While numerous retailers and tech companies have been mulling and testing cashier-less concepts since the launch of Amazon Go, 7-Eleven’s recent history of highly-publicized difficulties with U.S. franchisees could raise questions about the chain’s long-term view for its stateside presence.
In July, 7-Eleven’s corporate headquarters announced a range of new demands that U.S. franchisees would be expected to fulfil moving forward. The new franchisee agreement, which goes into effect in 2019, calls for franchisees to pay a $50,000 renewal fee, share more revenue with the corporate office and stay open on Christmas. The move by corporate provoked outrage from the National Coalition of Associations of 7-Eleven franchisees.
And the previous year, that group sued 7-Eleven, alleging an illegal power grab that was wicking money away from franchisees. (The lawsuit was later thrown out.)
The cashier-less store pilot is one of a few moves that 7-Eleven in Japan has made to reduce reliance on employees and move closer to store automation.
In 2017, as the country’s labor shortage grew severe, 7-Eleven began implementing RFID technology in its Japanese locations to reduce its dependence on in-store staff. However, the company also lowered the royalty fees that franchisees were paying in an effort to lighten their financial burden and make it easier to attract new store owners.

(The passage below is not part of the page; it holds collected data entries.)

(** X3. Every talk of a batch is accounted for once: it adds one
    descriptor to the talks to list or one message to the errors, so
    the two lists together grow by the number of talks. *)
Theorem every_talk_is_listed_or_reported (dirs : list path) (s : state) :
  let s' := (for_each dirs run_talk s).1 in
  (length (processed_talks s'.1) + length (errors s'.1)
   = length (processed_talks s.1) + length (errors s.1) + length dirs)%nat.
Proof.
  revert s. induction dirs as [|d dirs IH]; intros s; simpl; [lia|].
  pose proof (run_talks_cons d dirs s) as Hc. simpl in Hc. rewrite Hc.
  specialize (IH (run_talk d s).1). simpl in IH. rewrite IH.
  destruct (run_talk_outcome d s) as (_&_&_&H).
  destruct (succeeded _).
  - destruct H as [(t&_&->) ->]. rewrite length_app. simpl. lia.
  - destruct H as [-> [msg ->]]. rewrite length_app. simpl. lia.
Qed.

Lemma load_talk_fields metadata_file s (t : gmap string pyval) :
  (load_talk metadata_file s).2 = Ok (PDict t) →
  Forall (λ f, is_Some (t !! f)) required_fields.
Proof.
  rewrite load_talk_unfold.
  destruct (read_text _ _); [|done]. destruct (safe_load _) as [data|]; [|done].
  destruct (if truthy data then _ else _) as [[]|]; [|done..].
  destruct (py_getitem data "talk") as [talk|]; [|done].
  destruct (check_fields talk required_fields s) as [s' [u|]] eqn:Hc; [|done].
  simpl. intros [= ->].
  pose proof (check_fields_ok (PDict t) required_fields s u) as Hok.
  rewrite Hc in Hok. specialize (Hok eq_refl).
  eapply Forall_impl; [exact Hok|]. simpl. intros f [= Hf].
  by apply bool_decide_eq_true in Hf.
Qed.

(** X4. Every descriptor that a batch adds to the talks to list is a
    mapping that carries the name of its directory as handle and the
    five required fields: the renderer finds every key it reads. *)
Theorem listed_talks_carry_handle_and_fields (dirs : list path) (s : state) :
  let s' := (for_each dirs run_talk s).1 in
  ∃ news, processed_talks s'.1 = processed_talks s.1 ++ news
    ∧ Forall (λ talk, ∃ d t, d ∈ dirs
                ∧ talk = PDict (<["handle" := PStr (path_name d)]> t)
                ∧ Forall (λ f, is_Some (t !! f)) required_fields
                ∧ py_getitem talk "handle" = Ok (PStr (path_name d))) news.
Proof.
  revert s. induction dirs as [|d dirs IH]; intros s; simpl.
  { exists []. by rewrite app_nil_r. }
  pose proof (run_talks_cons d dirs s) as Hc. simpl in Hc. rewrite Hc.
  destruct (IH (run_talk d s).1) as (news&Hnews&Hall). simpl in Hnews. rewrite Hnews.
  assert (Forall (λ talk, ∃ d0 t, d0 ∈ d :: dirs
                ∧ talk = PDict (<["handle" := PStr (path_name d0)]> t)
                ∧ Forall (λ f, is_Some (t !! f)) required_fields
                ∧ py_getitem talk "handle" = Ok (PStr (path_name d0))) news) as Hall'.
  { eapply Forall_impl; [exact Hall|]. simpl. intros talk (d0&t&Hd0&H).
    exists d0, t. split; [by apply list_elem_of_further|done]. }
  destruct (run_talk_outcome d s) as (_&_&_&H).
  destruct (succeeded _).
  - destruct H as [(t&Hload&->) _]. rewrite <-app_assoc. eexists. split; [done|].
    simpl. constructor; [|exact Hall'].
    exists d, t. split_and!; [apply list_elem_of_here|done| |].
    + by eapply load_talk_fields.
    + simpl. by rewrite lookup_insert_eq.
  - destruct H as [-> _]. by exists news.
Qed.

- Seven-Eleven taps facial recognition for future unstaffed stores – Asia Nikkei Review
- 7-Eleven franchisees have to pay up to stay in business – RetailWire
- Will 7-Eleven’s plan to deal with worker shortages in Japan migrate to America? – RetailWire
DISCUSSION QUESTIONS: What would 7-Eleven’s adoption of cashier-free technology chain-wide mean for the U.S. c-store business? What would the implementation of such technology mean for franchisees?